(Stored dataset items)
■ ■ ■
Lemma issues_Chord clk id jobIDs headers callback opts : (∀ i, wf_time (clk i)) → (∀ i, wf_id (jobIDs i)) →
  (∀ specs payload, let o := apply_opts opts defaultOpts in tasksToSpecs 0 headers o = Ok specs →
     tPayload callback = Ok payload →
     wf_workflow (chord_record id (default_queue (Winter.queue o) <$> specs)
       (default_queue (Winter.queue o) (callback_spec callback payload o)) (Winter.queue o))) →
  issues (S := S) (Chord clk id jobIDs headers callback opts) anything.
Proof.
  intros Hnow Hid Hrec. unfold Chord. case_decide; [apply issues_throw|]. cbv zeta.
  destruct (tasksToSpecs _ _ _) eqn:Hs; [|apply issues_throw].
  destruct (tPayload callback) eqn:Hp; [|apply issues_throw]. apply issues_CreateChord; [done|done|by apply Hrec].
Qed.

#[local] Hint Resolve issues_Chain issues_Group issues_Chord issues_inspector_PeekDead issues_GetResult issues_NewClient
  issues_NewInspector issues_client_Enqueue issues_client_EnqueueMany issues_WaitForResult issues_RetryDead
  issues_PurgeDead issues_Pause issues_Resume issues_CreateChain issues_CreateGroup issues_CreateChord
  issues_weighted_round issues_strict_round issues_heartbeat_tick issues_promote_tick issues_Start_beat
  issues_Start_shutdown issues_sweep issues_seedNextRuns issues_recovery_Run issues_cron_Run issues_tick
  issues_grpc_Enqueue issues_grpc_Dequeue issues_grpc_Ack issues_grpc_Nack issues_grpc_Heartbeat
  issues_grpc_GetJob issues_grpc_QueueStats issues_enqueueCmd issues_statusCmd issues_jobsCmd issues_listCmd
  issues_purgeCmd issues_retryCmd issues_NewServer issues_server_main issues_main_winter : issues.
■ ■ ■
■ To do: Set down every entry again, exactly as written.

■ Task solution:
Lemma issues_Chord clk id jobIDs headers callback opts : (∀ i, wf_time (clk i)) → (∀ i, wf_id (jobIDs i)) →
  (∀ specs payload, let o := apply_opts opts defaultOpts in tasksToSpecs 0 headers o = Ok specs →
     tPayload callback = Ok payload →
     wf_workflow (chord_record id (default_queue (Winter.queue o) <$> specs)
       (default_queue (Winter.queue o) (callback_spec callback payload o)) (Winter.queue o))) →
  issues (S := S) (Chord clk id jobIDs headers callback opts) anything.
Proof.
  intros Hnow Hid Hrec. unfold Chord. case_decide; [apply issues_throw|]. cbv zeta.
  destruct (tasksToSpecs _ _ _) eqn:Hs; [|apply issues_throw].
  destruct (tPayload callback) eqn:Hp; [|apply issues_throw]. apply issues_CreateChord; [done|done|by apply Hrec].
Qed.

#[local] Hint Resolve issues_Chain issues_Group issues_Chord issues_inspector_PeekDead issues_GetResult issues_NewClient
  issues_NewInspector issues_client_Enqueue issues_client_EnqueueMany issues_WaitForResult issues_RetryDead
  issues_PurgeDead issues_Pause issues_Resume issues_CreateChain issues_CreateGroup issues_CreateChord
  issues_weighted_round issues_strict_round issues_heartbeat_tick issues_promote_tick issues_Start_beat
  issues_Start_shutdown issues_sweep issues_seedNextRuns issues_recovery_Run issues_cron_Run issues_tick
  issues_grpc_Enqueue issues_grpc_Dequeue issues_grpc_Ack issues_grpc_Nack issues_grpc_Heartbeat
  issues_grpc_GetJob issues_grpc_QueueStats issues_enqueueCmd issues_statusCmd issues_jobsCmd issues_listCmd
  issues_purgeCmd issues_retryCmd issues_NewServer issues_server_main issues_main_winter : issues.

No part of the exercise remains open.